Class 2 Device Recall iLED 7 surgical lights

• Date Initiated by Firm: June 04, 2024
• Date Posted: July 05, 2024
• Recall Status: Open, Classified
• Recall Number: Z-2315-2024
• Recall Event ID: 94766
• Product Classification: Lamp, surgical - Product Code FTD
• Product: iLED 7 surgical lights, Model Numbers: a) 4068110 (Ceiling Single Surgical Light); b) 4068120 (Mobile Surgical Light); c) 4068140 (Pendant Surgical Light); d) 4068210 (Ceiling Duo Surgical Lights); e) 4068310 (Ceiling Trio Surgical Lights); f) 4068410 (Ceiling Quad Surgical Lights)
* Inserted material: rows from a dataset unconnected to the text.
(** * Message coalescing and conversation state of the XMTP agent

    A shallow embedding of the stateful core of the agent:
    - the message batching of [src/index.ts] ([addMessageToBatch], the
      batch timers and the two flush callbacks),
    - the deduplication ledger [processedMessages] of [src/index.ts],
    - [DBHealthService.checkMessageArray],
    - [ReplyService] ([addMapping], [cleanupOldMappings], [sendReply]) and
      the [POST /reply] route,
    - [BackendApiService.processMessage] and the group greeting block of
      the text handler,
    - the [POST /reply/cleanup] and [POST /send-message] routes and the
      statistics of [ReplyService] and [DBHealthService],
    - [GreetedGroupsService] and the handlers of [conversation],
      [group-update] and [reply] of [src/index.ts],
    - [ImageAnalysisService.formatForBackend].

    JavaScript maps are finite maps, arrays that are shared between a
    table entry and a timer closure live in an explicit store of arrays,
    and time is the millisecond clock read by [Date.now()] and by the
    timers of the event loop. Strings are held as the bytes of their
    UTF-8 form and measured in UTF-16 code units where the code reads
    their length. *)

From Stdlib Require Import ZArith Ascii.
From Stdlib Require String.
From stdpp Require Import base option list sorting gmap strings pretty fin_maps.

Open Scope Z_scope.

(** * Part I: the model *)

(** ** Strings *)

(** The line feed of the template literals ["\n\n"]. *)
Definition LF : string := String (ascii_of_nat 10) EmptyString.
Definition LFLF : string := LF +:+ LF.

(** [Array.prototype.join]. *)
Definition join (sep : string) (l : list string) : string := String.concat sep l.

(** Truthiness of a JavaScript string: only the empty string is falsy. *)
Definition truthy (s : string) : bool :=
  match s with EmptyString => false | String _ _ => true end.

(** An optional string property used as a condition: absent and the empty
    string are falsy. *)
Definition given (o : option string) : option string :=
  match o with
  | Some s => if truthy s then Some s else None
  | None => None
  end.

(** [x || y] on optional strings. *)
Definition or_else (o : option string) (d : string) : string :=
  match o with
  | Some s => if truthy s then s else d
  | None => d
  end.

(** A JavaScript string is held as the bytes of its UTF-8 form, and an
    unpaired surrogate as the three bytes of its code point. Where the
    code reads [length] or calls [substring], it counts UTF-16 code
    units: a character of four bytes has two, every other character has
    one. *)

(** The code units that a byte brings: those of its character for a
    first byte, none for a continuation byte (10xxxxxx). *)
Definition units (a : ascii) : nat :=
  let b := N_of_ascii a in
  if (b <? 0x80)%N then 1%nat
  else if (b <? 0xC0)%N then 0%nat
  else if (b <? 0xF0)%N then 1%nat
  else 2%nat.

(** [s.length]. *)
Fixpoint length16 (s : string) : nat :=
  match s with
  | EmptyString => 0%nat
  | String a s' => (units a + length16 s')%nat
  end.

(** The high surrogate of the character of four bytes whose first byte
    is [a] and whose other bytes start [s']: the character
    11110uuu 10uuzzzz 10yyyyyy 10xxxxxx has the high surrogate
    110110wwwwzzzzyy with wwww = uuuuu - 1, held as the three bytes
    11101101 1010wwww 10zzzzyy. A byte that [s'] lacks reads as 0. *)
Definition high_surrogate (a : ascii) (s' : string) : string :=
  let byte i := default 0%N (N_of_ascii <$> String.get i s') in
  let u := ((N_of_ascii a mod 8) * 4 + (byte 0%nat / 16) mod 4)%N in
  let w := ((u - 1) mod 16)%N in
  let zy := ((byte 0%nat mod 16) * 4 + (byte 1%nat / 16) mod 4)%N in
  String (ascii_of_N 0xED)
    (String (ascii_of_N (0xA0 + w)) (String (ascii_of_N (0x80 + zy)) EmptyString)).

(** [s.substring(0, n)]: the first [n] code units. When they end between
    the two code units of a character, the last one is its high
    surrogate. *)
Fixpoint substring16 (n : nat) (s : string) : string :=
  match s with
  | EmptyString => EmptyString
  | String a s' =>
      match units a with
      | 0%nat => String a (substring16 n s')
      | 1%nat =>
          match n with
          | 0%nat => EmptyString
          | S n' => String a (substring16 n' s')
          end
      | _ =>
          match n with
          | 0%nat => EmptyString
          | 1%nat => high_surrogate a s'
          | S (S n') => String a (substring16 n' s')
          end
      end
  end.

(** ** Completions of asynchronous calls *)

(** An awaited call either returns a value or throws; of the error the
    model keeps its message. *)
Inductive Completion (A : Type) : Type :=
  | Returns (a : A)
  | Throws (message : string).
Arguments Returns {A} a.
Arguments Throws {A} message.

Definition bind {A B} (c : Completion A) (k : A → Completion B) : Completion B :=
  match c with
  | Returns a => k a
  | Throws e => Throws e
  end.

(** [try { c } catch (error) { h error }]. *)
Definition try_catch {A} (c : Completion A) (h : string → Completion A)
    : Completion A :=
  match c with
  | Returns a => Returns a
  | Throws e => h e
  end.

(** ** The batching system of [src/index.ts] *)

Module Batch.

(** The type of a batched message, ["text" | "image"] (lines 27-37). *)
Inductive MessageType := text | image.

#[global] Instance MessageType_eq_dec : EqDecision MessageType.
Proof. solve_decision. Defined.

(** An element of [PendingMessage.messages]. *)
Record Message := {
  id : string;
  type : MessageType;
  content : string;
  timestamp : Z;
}.

(** The callback of a batch. Of all that a callback does, the model keeps
    the text it builds from the batch and hands to the backend. *)
Definition ProcessFn := list Message → string.

(** A value of [pendingMessages]. [messages] is a reference into the store
    of arrays, [timeout] is the handle that [setTimeout] returned. *)
Record PendingMessage := {
  conversationId : string;
  senderAddress : string;
  messages : nat;
  timeout : nat;
}.

(** An armed timer: the instant from which the event loop may run it and
    what its closure captured ([batchKey], [messages], [processFn]). *)
Record Timer := {
  deadline : Z;
  t_batchKey : string;
  t_messages : nat;
  t_processFn : ProcessFn;
}.

(** One run of a timer callback: when it ran, for which key, and the call
    [processFn(messages)] it made. *)
Record Flush := {
  f_time : Z;
  f_batchKey : string;
  f_processFn : ProcessFn;
  f_messages : list Message;
}.

(** The text the flush hands to the backend. *)
Definition f_text (f : Flush) : string := f_processFn f (f_messages f).

(** The state of the batching system: the clock, the table
    [pendingMessages] (line 39), the store of the [messages] arrays, the
    armed timers of the event loop, and a log of the timer callbacks that
    have run. *)
Record State := {
  clock : Z;
  pendingMessages : gmap string PendingMessage;
  arrays : gmap nat (list Message);
  nextArray : nat;
  timers : gmap nat Timer;
  nextTimer : nat;
  flushes : list Flush;
}.

Definition MESSAGE_BATCH_DELAY : Z := 1000.

Definition init : State :=
  {| clock := 0; pendingMessages := ∅; arrays := ∅; nextArray := 0%nat;
     timers := ∅; nextTimer := 0%nat; flushes := [] |}.

(** [`${conversationId}-${senderAddress}`] (line 56). *)
Definition batchKey (conversationId senderAddress : string) : string :=
  conversationId +:+ "-" +:+ senderAddress.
• Code Information: All Serial Numbers: a) UDI/DI 00887761968325; b) UDI/DI 00887761968318; c) UDI/DI 00887761968301; d) UDI/DI 00887761968295; e) UDI/DI 00887761968288; f) UDI/DI 00887761968271
• Recalling Firm/ Manufacturer: Baxter Healthcare Corporation; 1 Baxter Pkwy; Deerfield IL 60015-4625
• For Additional Information Contact: Center for One Baxter; 800-422-9837
• Manufacturer Reason for Recall: Baxter Healthcare Corporation is issuing an Urgent Medical Device Correction due to customer reports of thermal skin injuries when using the iLED 7 surgical light system products listed below. Specific VidiaPort and Trulight product codes are also impacted as they are equipped with iLED 7 light-heads
• FDA Determined Cause: Under Investigation by firm
• Action: Baxter issued an Urgent Medical Device Correction notice to its consignees on 06/04/2024 via US mail, first class. The notice explained the issue with the devices, potential hazards involved, and requested the following: "Actions to be Taken by Customers: 1. Operators may continue to use the iLED 7 surgical light systems by following the current instructions for use (IFU) cautions and warnings while considering the additional information below. . Utilize the lowest possible illumination level suitable for the procedure, especially in certain neurological or intestinal procedures on delicate, thin, dry, or abnormal tissue. . Avoid overlapping light fields that are set at high intensity (80% or higher). - If the light intensity of one light-head is set at 80% or higher the second light-head, if overlapping, should be set at 50% or lower. - If the light intensity of two or more light heads is set at 80% or higher, to minimize risk do not overlap them. . If a very high-intensity setting is temporarily required, reduce intensity as soon as the need passes. . Ensure the Adaptive Light Control (ALC) Plus sensor is activated and indicated on the wall or mobile control panel. If activation of the ALC Plus is not possible, please contact a technical service representative for further instructions. . If the ALC Plus is switched off, the light-head needs to be positioned at 100 centimeters (39.37 inches) from the surgical field. At other distances the illuminance and irradiance limits can be exceeded, which may result in thermal skin injuries. 2. Additional safety information reviewing the potential risks of using an overhead surgical light, including educational safety content is available through Pfiedler education (a division of AORN) at the URL listed below. This website requires a one-time registration. https://www.pfiedlereducation.com/diweb/gateway/f/https*3A*2F*2Fwww.pfi edlereducation.com*2Fdiweb*2Fcatalog*2Fitem*2Feid*2F1552-2024. " The notice also requested tha
• Quantity in Commerce: 6243 units
• Distribution: Worldwide distribution.
• Total Product Life Cycle: TPLC Device Report

¹ A record in this database is created when a firm initiates a correction or removal action. The record is updated if the FDA identifies a violation and classifies the action as a recall, and it is updated for a final time when the recall is terminated. Learn more about medical device recalls.
² Per FDA policy, recall cause determinations are subject to modification up to the point of termination of the recall.
³ The manufacturer has initiated the recall and not all products have been corrected or removed. This record will be updated as the status changes.